Scientists suggest that water in large volumes enters the Earth's mantle through the subduction zone - the rocks at the boundaries of the faults act like sponges, absorbing water and transporting it into the bowels of the planet. As a result, the substance is found at a depth of 20 to 100 km below the seabed.

Geologists from the University of Washington found that over the past million years, more than 79 million tons of water got into the bowels of the earth through the junction - this is 4.3 times more than previous estimates.

The main question is what happens to the water in the bowels. It is believed that volcanoes close the water cycle, returning water to the atmosphere as water vapor during eruptions. This theory has been supported by previous measurements of the volumes of water entering the mantle. Volcanoes emitted into the atmosphere approximately equal to the absorbed volume.

A new study refutes this theory - calculations indicate that the Earth absorbs more water than it returns.

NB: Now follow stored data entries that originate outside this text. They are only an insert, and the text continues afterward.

(** * Air-quality ingestion pipeline: a shallow embedding

    The development embeds the hourly synchronisation job of
    [air-lambda/la-hourly-sync.js] (retrying fetch, per-station
    processing, paging, batch loop, progress record) and the station
    matcher of [air-lambda/fixed-index.js], and states the properties of
    the ingestion pipeline over that embedding.

    Layout: JavaScript primitives the code relies on ([Js]), the model of
    [la-hourly-sync.js] ([LaHourlySync]), the model of [matchStations]
    ([FixedIndex]), the predicates the statements are phrased with
    ([Vocabulary]), small concrete stores and environments ([Scenario]),
    then the theorems.

    Modelling choices: computations are functions from the world (store,
    clock, counters, event trace) to a result or an exception and the new
    world; everything outside the program (upstream answers, store
    failures, random numbers, time zone) is read from an environment, so
    a theorem quantified over the environment holds for every behaviour
    of the outside.  Console output is not modelled.  Numbers are exact
    (integers and rationals). *)

From Stdlib Require Import ZArith QArith String Ascii List Lia Lqa.
From stdpp Require Import gmap strings list pretty.

Local Open Scope string_scope.

(** * JavaScript primitives used by the sources *)

Module Js.

(** Values found in identifier positions ([station.id], [location.id],
    [sensor.openaqSensorId], [measurement.sensorsId]): absent, a number
    or a string.  Identifiers are integers in the store and upstream, so
    numbers are modelled by [Z]; [undefined] and [null] behave alike at
    every use in the sources and share one constructor. *)
Inductive JsId : Type :=
| IdUndefined
| IdNum (n : Z)
| IdStr (s : string).

(** ToBoolean. *)
Definition truthy (x : JsId) : bool :=
  match x with
  | IdUndefined => false
  | IdNum n => negb (n =? 0)%Z
  | IdStr s => negb (String.eqb s EmptyString)
  end.

(** [a || b]. *)
Definition or (a b : JsId) : JsId := if truthy a then a else b.

(** [x !== 0]. *)
Definition isNotZero (x : JsId) : bool :=
  match x with
  | IdNum n => negb (n =? 0)%Z
  | _ => true
  end.

(** ToPropertyKey / template-literal conversion: the string under which
    a value indexes an object. *)
Definition toPropertyKey (x : JsId) : string :=
  match x with
  | IdUndefined => "undefined"
  | IdNum n => pretty n
  | IdStr s => s
  end.

(** The property names of [Object.prototype]: a plain object answers
    them with the inherited built-in (a function, or the prototype itself
    for ["__proto__"]) unless a property of its own shadows it. *)
Definition objectPrototypeKeys : list string :=
  ["constructor"; "__defineGetter__"; "__defineSetter__"; "hasOwnProperty";
   "__lookupGetter__"; "__lookupSetter__"; "isPrototypeOf"; "propertyIsEnumerable";
   "toString"; "valueOf"; "__proto__"; "toLocaleString"].

Definition isInherited (k : string) : bool :=
  existsb (String.eqb k) objectPrototypeKeys.

(** A value read from a JSON payload: the field is absent, or holds JSON
    [null], a number, a string, a boolean, or an object or array, which
    is given by its JSON text since the sources never look inside one.
    Arithmetic is exact (rationals); rounding of IEEE doubles is not
    modelled. *)
Inductive JsValue : Type :=
| VUndefined
| VNull
| VNum (q : Q)
| VStr (s : string)
| VBool (b : bool)
| VJson (text : string).

(** [String.prototype.toLowerCase] on ASCII strings: the letters A-Z are
    lowered.  On a string with other than ASCII characters the source
    lowers by the Unicode tables and this function does not; the
    theorems that depend on lower-casing assume ASCII names. *)
Definition lowerAscii (c : ascii) : ascii :=
  let n := nat_of_ascii c in
  if (65 <=? n)%nat && (n <=? 90)%nat then ascii_of_nat (n + 32) else c.

Fixpoint toLowerCase (s : string) : string :=
  match s with
  | EmptyString => EmptyString
  | String c r => String (lowerAscii c) (toLowerCase r)
  end.

(** [Array.prototype.slice(start, end)]: a negative index counts from
    the end of the array, indices are clamped to [0, len], and the result
    is empty when the clamped end does not exceed the clamped start. *)
Definition relativeIndex (len k : Z) : Z :=
  if (k <? 0)%Z then Z.max (len + k) 0 else Z.min k len.

Definition slice {A : Type} (l : list A) (start final : Z) : list A :=
  let len := Z.of_nat (length l) in
  let k := relativeIndex len start in
  let e := relativeIndex len final in
  take (Z.to_nat (e - k)) (drop (Z.to_nat k) l).

(** [Math.ceil(a / b)] and [Math.floor(a / b)] on integers, [b > 0]. *)
Definition floorDiv (a b : Z) : Z := (a / b)%Z.
Definition ceilDiv (a b : Z) : Z := (- ((- a) / b))%Z.
(** Version 0x83, a [C(10)] and an [M(10)] field, three records of which
    the second is deleted; no record has a memo. *)
Definition threeRecords : list byte :=
  bytesOf (fileHeader 0x83 3 97 21
           ++ descriptor "NAME" "C" 10 ++ descriptor "NOTE" "M" 10 ++ [0x0d]
           ++ row " " ["Alice     "%string; "          "%string]
           ++ row "*" ["Bob       "%string; "          "%string]
           ++ row " " ["Carol     "%string; "          "%string]).

(** A dBase III memo file: the header block, then in block 1 the text
    [a], line feed, [b] and the terminator. *)
Definition dbase3Memo : list byte :=
  bytesOf (repeat 0 512 ++ [97; 10; 98; 0x1a]).

(** Version 0x83, one [M(10)] field, one record that points at block
    [pointer]. *)
Definition memoFile (pointer : string) : list byte :=
  bytesOf (fileHeader 0x83 1 65 11 ++ descriptor "NOTE" "M" 10 ++ [0x0d]
           ++ row " " [pointer]).

(** A FoxPro memo file with blocks of 64 bytes (bytes 6 and 7 of the
    header); block 1 holds a memo of type 0 (picture) and length 3. *)
Definition foxproMemo : list byte :=
  bytesOf ([0; 0; 0; 2; 0; 0; 0; 64] ++ repeat 0 56
           ++ [0; 0; 0; 0; 0; 0; 0; 3; 1; 2; 3]).

(** Version 0x30, one [M(4)] field, one record that points at block 1. *)
Definition foxproFile : list byte :=
  bytesOf (fileHeader 0x30 1 65 5 ++ descriptor "NOTE" "M" 4 ++ [0x0d]
           ++ [32; 1; 0; 0; 0]).

(** A dBase III memo file whose block 1 holds [a], CR, LF and the
    terminator. *)
Definition dbase3MemoCRLF : list byte :=
  bytesOf (repeat 0 512 ++ [97; 13; 10; 0x1a]).


(** Version 0x30 and no field, no record. *)
Definition emptyFoxproFile : list byte :=
  bytesOf (fileHeader 0x30 0 33 1 ++ [0x0d]).

Definition field (n : string) (t : ascii) (sz : Z) : FieldDescriptor Z :=
  {| name := str n; type := t; size := sz; decimalPlaces := Some 0 |}.

(** The handle that [openDBF] returns for the files above. *)
Definition handle (file : list byte) (memo : option (list byte))
  (o : Options) (version count headerLength recordLength : Z)
  (fs : list (FieldDescriptor Z)) : DBFFile symDate :=
  {| data := file;
     recordCount := count;
     dateOfLastUpdate := DateYMD (Some 2000) (Some 1) (Some 1);
     fields := fs;
     _readMode := readMode o;
     _encoding := encoding o;
     _includeDeletedRecords := includeDeletedRecords o;
     _recordsRead := 0;
     _headerLength := headerLength;
     _recordLength := recordLength;
     _memoData := memo;
     _version := Some version |}.

Definition threeRecordsHandle (o : Options) : DBFFile symDate :=
  handle threeRecords None o 0x83 3 97 21
    [field "NAME" "C" 10; field "NOTE" "M" 10].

And this is really strange - given that the level of the World Ocean over the past few hundred years not only has not decreased, but has grown by several centimeters.

A possible solution is to reject the theory of equal bandwidth of all subduction zones on Earth. Conditions in the Mariana Trench are likely to be more extreme than in other parts of the planet, and more water seeps through the rift in the Challenger Abyss.

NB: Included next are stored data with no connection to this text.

(** X10. The arrays [solve_topp] returns have the documented shapes:
    [us] has [N] entries and [xs] has [N + 1]. *)
Theorem solve_topp_shapes save reg s us xs s' :
  solve_topp save reg s = (Ok (us, xs), s') ->
  length us = N s /\ length xs = N s + 1.
Proof.
  intros (s1 & Hback & Hfwd)%solve_topp_Ok.
  pose proof (solve_controllable_sets_static _ _ _ _ Hback) as Hst.
  assert (HN : N s1 = N s).
  { destruct (alloc_solutions_fields save s) as (_ & HN & _).
    rewrite <- HN. unfold static in Hst. by injection Hst. }
  unfold forward_pass in Hfwd.
  apply bind_Ok in Hfwd as (s0 & s2 & [-> ->]%get_Ok & E).
  apply bind_Ok in E as (k0hi & s0 & _ & E).
  apply bind_Ok in E as (xs0 & s2 & [Hx _]%index_Ok & E).
  apply bind_Ok in E as (x0 & s3 & _ & E).
  apply bind_Ok in E as (lo & s4 & _ & E).
  apply bind_Ok in E as (hi & s5 & _ & E).
  apply bind_Ok in E as (r0 & s6 & _ & E).
  apply topp_loop_lengths in E as [-> ->].
  rewrite (set1_length _ _ _ _ Hx), !length_replicate. by rewrite HN.
Qed.

(** X11. On an object whose [_K] has at most one row (a grid of one
    point, [N = 0]) [solve_topp] cannot return: the warm start reads
    [_K[1]], so every run ends in an exception. *)
Theorem solve_topp_single_point save reg s :
  length (_K s) <= 1 ->
  exists e s', solve_topp save reg s = (Raise e, s').
Proof.
  intros Hlen.
  destruct (solve_topp save reg s) as [[[us xs]|e] s'] eqn:E; [|eauto].
  exfalso.
  apply solve_topp_Ok in E as (s1 & Hback & Hfwd).
  apply forward_pass_trace in Hfwd
    as (tr & a & b & c & d & r0 & _ & _ & H1 & _).
  apply lookup_lt_Some in H1.
  pose proof (solve_controllable_sets_dims _ _ _ _ Hback) as Hd.
  destruct (alloc_solutions_fields save s) as (_ & _ & HK).
  unfold dims in Hd. rewrite HK in Hd.
  injection Hd as _ _ _ _ _ Hd _. lia.
Qed.

(** ** Solutions kept under [save_solutions] *)

Lemma greedy_step_xfulls i x xmin xmax init reg :
  preserves _xfulls (greedy_step i x xmin xmax init reg).
Proof. unfold greedy_step. frame. Qed.

Lemma backward_loop_xfulls eps k init :
  preserves _xfulls (backward_loop eps k init).
Proof.
  revert init. induction k as [|i IH]; intros init; cbn [backward_loop];
    frame_sweep IH.
Qed.

Lemma solve_controllable_sets_xfulls eps :
  preserves _xfulls (solve_controllable_sets eps).
Proof.
  unfold solve_controllable_sets. frame_sweep (backward_loop_xfulls eps).
Qed.

(** The buffer after a greedy step: the primal of the solve when it
    succeeded, what it was when it failed. *)
Lemma greedy_step_buffer i x xmin xmax init reg s r s' :
  greedy_step i x xmin xmax init reg s = (Ok r, s') ->
  (is_Some r -> _xfull s' = getPrimalSolution (solver_up s')) /\
  (r = None -> _xfull s' = _xfull s).
Proof.
  unfold greedy_step. intros E. inv_run E.
  destruct (negb _) eqn:F.
  - apply ret_Ok in E as [-> ->]. split; [by intros [? [=]]|intros _].
    destruct (decide (nv _ = 0)); by proj_simpl.
  - inv_run E. apply ret_Ok in E as [-> ->]. split; [intros _|done].
    destruct (decide (nv _ = 0)); by proj_simpl.
Qed.

(** X12. After a [solve_topp] with [save_solutions] that returns,
    [_xfulls] has [N] rows, and along the run of the forward pass row [i]
    is the solver buffer as the greedy step of stage [i] left it: the
    primal solution of that step when it succeeded, the buffer as the
    stage found it when it failed.  [slack_vars] is that row without its
    first two entries. *)
Theorem solve_topp_saved_solutions reg s us xs s' :
  solve_topp true reg s = (Ok (us, xs), s') ->
  exists s1,
    solve_controllable_sets default_eps (alloc_solutions true s)
      = (Ok true, s1) /\
    N s1 = N s /\
    saved_rows reg s1 xs s'.
Proof.
  intros (s1 & Hback & Hfwd)%solve_topp_Ok. exists s1.
  pose proof (solve_controllable_sets_static _ _ _ _ Hback) as Hst.
  assert (HN : N s1 = N s) by (unfold static in Hst; by injection Hst).
  pose proof (solve_controllable_sets_xfulls _ _ _ _ Hback) as Hx1.
  simpl in Hx1.
  split; [done|]. split; [done|].
  apply forward_pass_trace in Hfwd
    as (tr & a & b & c & d & r0 & HK0 & _ & HK1 & Hwarm & Hstages & Hend & _).
  pose proof (greedy_step_xfulls _ _ _ _ _ _ _ _ _ Hwarm) as Hx0.
  assert (Hlen : forall k, k <= N s1 -> length (_xfulls (tr k)) = N s1).
  { induction k as [|k IH]; intros Hk.
    - by rewrite Hx0, Hx1, np_empty_length.
    - destruct (Hstages k)
        as (x & lo & hi & r & si & _ & _ & Hstep & _ & _ & Htr); [lia|].
      pose proof (greedy_step_xfulls _ _ _ _ _ _ _ _ _ Hstep) as Hxs.
      replace (S k) with (k + 1) by lia. rewrite Htr. simpl.
      rewrite length_insert, Hxs. apply IH. lia. }
  assert (Hkeep : forall i si, i < N s1 ->
            _xfulls (tr (i + 1)) !! i = Some si ->
            forall k, i + 1 <= k <= N s1 -> _xfulls (tr k) !! i = Some si).
  { intros i si Hi Hrow k Hk.
    induction k as [|k IH]; [lia|].
    destruct (decide (i + 1 = S k)) as [<-|Hne]; [done|].
    destruct (Hstages k)
      as (x & lo & hi & r & sk & _ & _ & Hstep & _ & _ & Htr); [lia|].
    pose proof (greedy_step_xfulls _ _ _ _ _ _ _ _ _ Hstep) as Hxs.
    replace (S k) with (k + 1) by lia. rewrite Htr. simpl.
    rewrite list_lookup_insert_ne by lia. rewrite Hxs. apply IH. lia. }
  exists tr, a, b, c, d, r0.
  split; [done|]. split; [done|]. split; [done|].
  split; [|split; [done|rewrite <- Hend; by apply Hlen]].
  intros i Hi.
  destruct (Hstages i Hi)
    as (x & lo & hi & r & si & Hx & HK & Hstep & _ & _ & Htr).
  pose proof (greedy_step_xfulls _ _ _ _ _ _ _ _ _ Hstep) as Hxs.
  assert (Hrow : _xfulls s' !! i = Some (_xfull si)).
  { rewrite <- Hend. apply (Hkeep i (_xfull si) Hi); [|lia].
    rewrite Htr. simpl. rewrite list_lookup_insert_eq; [done|].
    rewrite Hxs, Hlen; lia. }
  exists x, lo, hi, r, si.
  split; [done|]. split; [done|]. split; [done|]. split; [done|].
  split; [done|].
  split; [unfold slack_vars; by rewrite list_lookup_fmap, Hrow|].
  destruct (greedy_step_buffer _ _ _ _ _ _ _ _ _ Hstep) as [Hsome Hnone].
  destruct r as [p|]; [apply Hsome; eauto|by apply Hnone].
Qed.

(** ** The sweeps and the other end's interval *)

Lemma commutes_bind {X Y} f (m : M X) (k : X -> M Y) :
  commutes f m -> (forall x, commutes f (k x)) -> commutes f (m ≫= k).
Proof.
  intros Hm Hk s. rewrite !bind_run, Hm.
  destruct (m s) as [[x|e] s1]; simpl; [apply Hk|done].
Qed.

Lemma commutes_get {X} f (k : solver -> M X) :
  (forall s, commutes f (k s)) -> (forall s, k (f s) = k s) ->
  commutes f (get ≫= k).
Proof.
  intros Hk Hf s. rewrite !bind_run. cbn [get]. rewrite Hf. apply Hk.
Qed.

Lemma commutes_ret {X} f (x : X) : commutes f (mret x : M X).
Proof. by intros s. Qed.

Lemma commutes_raise {X} f e : commutes f (@raise _ X e).
Proof. by intros s. Qed.

Lemma commutes_index {X} f (o : option X) : commutes f (index o).
Proof. destruct o; [apply commutes_ret|apply commutes_raise]. Qed.

Lemma commutes_assert f b msg : commutes f (py_assert b msg).
Proof. destruct b; [apply commutes_ret|apply commutes_raise]. Qed.

Lemma commutes_modify f g :
  (forall s, g (f s) = f (g s)) -> commutes f (modify g).
Proof. intros Hg s. unfold modify. simpl. by rewrite Hg. Qed.

Ltac commute_step :=
  lazymatch goal with
  | |- commutes _ (get ≫= _) =>
      apply commutes_get; [intros ?|intros ?; reflexivity]
  | |- commutes _ (_ ≫= _) => apply commutes_bind; [|intros ?]
  | |- commutes _ (mret _) => apply commutes_ret
  | |- commutes _ (raise _) => apply commutes_raise
  | |- commutes _ (index _) => apply commutes_index
  | |- commutes _ (py_assert _ _) => apply commutes_assert
  | |- commutes _ (modify _) =>
      apply commutes_modify; intros ?; reflexivity
  | |- commutes _ (if ?b then _ else _) => destruct b
  | |- commutes _ (match ?x with _ => _ end) => destruct x
  end.

Ltac commute IH :=
  repeat first
    [ apply IH
    | commute_step
    | progress (unfold one_step, reach, proj_x_admissible, greedy_step;
                unfold_actions; cbv zeta) ].

Lemma backward_loop_commutes_I0 v eps k init :
  commutes (set_I0 v) (backward_loop eps k init).
Proof.
  revert init. induction k as [|i IH]; intros init; cbn [backward_loop];
    commute IH.
Qed.

Lemma forward_loop_commutes_IN v n i :
  commutes (set_IN v) (forward_loop n i).
Proof.
  revert i. induction n as [|n IH]; intros i; cbn [forward_loop];
    commute IH.
Qed.

(** X13. The backward sweep does not depend on the start interval, nor
    the forward sweep on the goal interval: run on an object whose [I0]
    (respectively [IN]) has been replaced, the sweep gives the same answer
    and the same final object, up to that replacement. *)
Theorem sweeps_ignore_other_interval eps v :
  commutes (set_I0 v) (solve_controllable_sets eps) /\
  commutes (set_IN v) solve_reachable_sets.
Proof.
  split.
  - unfold solve_controllable_sets. commute (backward_loop_commutes_I0 v eps).
  - unfold solve_reachable_sets. commute (forward_loop_commutes_IN v).
Qed.

(** ** What [save_solutions] changes *)

Lemma agree_bind {X Y} n0 y (m1 m2 : M X) (k1 k2 : X -> M Y) :
  agree_up_to_solutions n0 y m1 m2 ->
  (forall x, agree_up_to_solutions n0 y (k1 x) (k2 x)) ->
  agree_up_to_solutions n0 y (m1 ≫= k1) (m2 ≫= k2).
Proof.
  intros Hm Hk s t HN Hl.
  destruct (Hm s t HN Hl) as (t1 & Hl1 & HN1 & E1).
  rewrite !bind_run, E1.
  destruct (m2 s) as [[x|e] s1]; simpl in *; [by apply Hk|eauto].
Qed.

Lemma agree_same {X} n0 y (m : M X) :
  (forall t, commutes (with_solutions t y) m) -> preserves N m ->
  agree_up_to_solutions n0 y m m.
Proof.
  intros Hc Hp s t HN Hl. exists t. split; [done|].
  split; [|apply Hc].
  destruct (m s) as [r s1] eqn:E. simpl. by rewrite (Hp _ _ _ E).
Qed.

Lemma agree_get {X} n0 y (k1 k2 : solver -> M X) :
  (forall s t, N s = n0 -> length t = n0 ->
     agree_up_to_solutions n0 y (k1 (with_solutions t y s)) (k2 s)) ->
  agree_up_to_solutions n0 y (get ≫= k1) (get ≫= k2).
Proof.
  intros Hk s t HN Hl. rewrite !bind_run. cbn [get].
  by apply Hk.
Qed.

“Does the amount of water depend on the structural features of the subduction zone, for example, on the bending angle of the plates? We assume that similar faults exist in Alaska and Latin America, but so far man has not been able to find a deeper structure than the Mariana Trench,”added lead author Doug Vines.

The water hidden in the bowels of the Earth is not the only mystery of the Mariana Trench. The US National Oceanic and Atmospheric Administration (NOAA) calls the region an amusement park for geologists.

This is the only place on the planet where carbon dioxide exists in liquid form. It is ejected by several submarine volcanoes located outside the Okinawa Trough near Taiwan.

At a depth of 414 m in the Mariana Trench, there is the Daikoku Volcano, which is a lake of pure sulfur in liquid form, which constantly boils at a temperature of 187 ° C.6 km below there are geothermal springs that emit water at a temperature of 450 ° C. But this water does not boil - the process is hindered by the pressure exerted by a 6, 5-kilometer water column.

The ocean floor has been less studied by man today than the moon. Probably, scientists will be able to detect faults deeper than the Mariana Trench, or at least investigate its structure and features.